If you know how Quicksort works, you can easily modify it to do what is needed for this algorithm. The basic idea of Quicksort is that in each step, you partition the array into two parts such that all elements less than the pivot are in the left sub-array and all elements equal to or greater than the pivot are in the right sub-array. (A modification of Quicksort known as ternary Quicksort creates a third sub-array with all elements equal to the pivot. Then the right sub-array contains only entries strictly greater than the pivot.) Quicksort then proceeds by recursively sorting the left and right sub-arrays.

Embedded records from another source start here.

Lemma finished_out X T : recent (nextXid s2) X -> ~ live s2 X -> belongs (parent_of s2) X T -> nextXid s2 - 2 ^ 31 < T ->
  ~ seen_running s2 me T -> XidInMVCCSnapshot env (xid32 X) snap = false.
Proof.
  intros [HX1 HX2] Hno Hb HTw HT. destruct (i_latest _ Hs2) as [[_ L2] _].
  assert (Hh : headroom s2 X) by (split; [lia|]; intros Y HY; destruct (live_recent s2 Y Hs2 HY); lia).
  destruct bounds as (m & xmax & E1 & E2 & [M1 M2] & [X1 X2] & Hle & Hlt & HTm & Hm2 & Hmin & Hd & Ex & C3 & C4 & C5).
  destruct (Hd X Hh ltac:(lia)) as [D1 D2]. rewrite (xid_in_window env X m xmax) by (done || apply Hsnap).
  destruct (Z.ltb_spec X m); [done|]. pose proof (i_done _ Hs2 X HX1 ltac:(lia) Hno) as Hfin. rewrite (ob_latest _ _ _ Hob) in Hfin.
  destruct (Z.leb_spec xmax X); [lia|]. assert (Hback : forall p Y, p ∈ inc -> runs_in p Y -> xid32 Y = xid32 X -> False).
  { intros p Y Hp HY E. destruct (inc_seen p Y Hp HY) as (Hseen & [_ HYn] & _). apply Hno. apply (ob_live _ _ _ Hob).
    replace X with Y by (apply xid32_inj; [lia|done]). by apply (seen_live _ me). }
  destruct (suboverflowed snap) eqn:Eo.
  - destruct (topmost_env X T Hb (conj HX1 HX2) HTw) as (A & -> & HA & HAn & HAT). rewrite precedes_full by (done || lia).
    destruct (Z.ltb_spec A m) as [|HAm]; [done|]. destruct HAT as [->|]; [|lia]. apply bool_decide_eq_false. rewrite C3. intros (p & E & Hp)%list_elem_of_fmap.
    pose proof (proj1 (included_elem _ _ _ _ _) Hp) as (j & _ & Ht & _). assert (Hr : runs_in p (p_top p)) by (split; [done|by left]).
    destruct (inc_seen p (p_top p) Hp Hr) as (Hseen & [_ HTn] & [B1 _ _ _ _ _ _]). rewrite B1 in E. apply HT.
    apply xid32_inj in E; [|lia]. rewrite E. apply (ob_seen _ _ _ Hob); [lia|done].
  - apply orb_false_iff. rewrite !bool_decide_eq_false, C5, C3 by done. split.
    + intros (l & Hl & Hin)%list_elem_of_In%in_concat. apply list_elem_of_In, list_elem_of_fmap in Hl as (p & -> & Hp).
      pose proof (proj1 (included_elem _ _ _ _ _) Hp) as (j & _ & Ht & _). assert (Hr : runs_in p (p_top p)) by (split; [done|by left]).
      destruct (inc_seen p _ Hp Hr) as (_ & _ & [_ _ _ _ _ B6 _]). apply list_elem_of_In in Hin. destruct (B6 _ Hin) as (c & Hc & E).
      apply (Hback p c Hp); [split; [done|by right]|done].
    + intros (p & E & Hp)%list_elem_of_fmap. pose proof (proj1 (included_elem _ _ _ _ _) Hp) as (j & _ & Ht & _).
      assert (Hr : runs_in p (p_top p)) by (split; [done|by left]). destruct (inc_seen p _ Hp Hr) as (_ & _ & [B1 _ _ _ _ _ _]).
      apply (Hback p (p_top p) Hp Hr). by rewrite E, B1.
Qed.
End membership.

If you only want to move the n-th element into place, instead of recursing into both sub-arrays, you can tell in every step whether you will need to descend into the left or right sub-array. (You know this because the n-th element in a sorted array has index n so it becomes a matter of comparing indices.) So – unless your Quicksort suffers worst-case degeneration – you roughly halve the size of the remaining array in each step. (You never look at the other sub-array again.) Therefore, on average, you are dealing with arrays of the following lengths in each step:
- Θ(N)
- Θ(N / 2)
- Θ(N / 4)
- …
Each step is linear in the length of the array it is dealing with. (You loop over it once and decide into what sub-array each element should go depending on how it compares to the pivot.)
You can see that after Θ(log(N)) steps, we will eventually reach a singleton array and are done. If you sum up N (1 + 1/2 + 1/4 + …), you’ll get 2 N. Or, in the average case, since we cannot hope that the pivot will always exactly be the median, something on the order of Θ(N).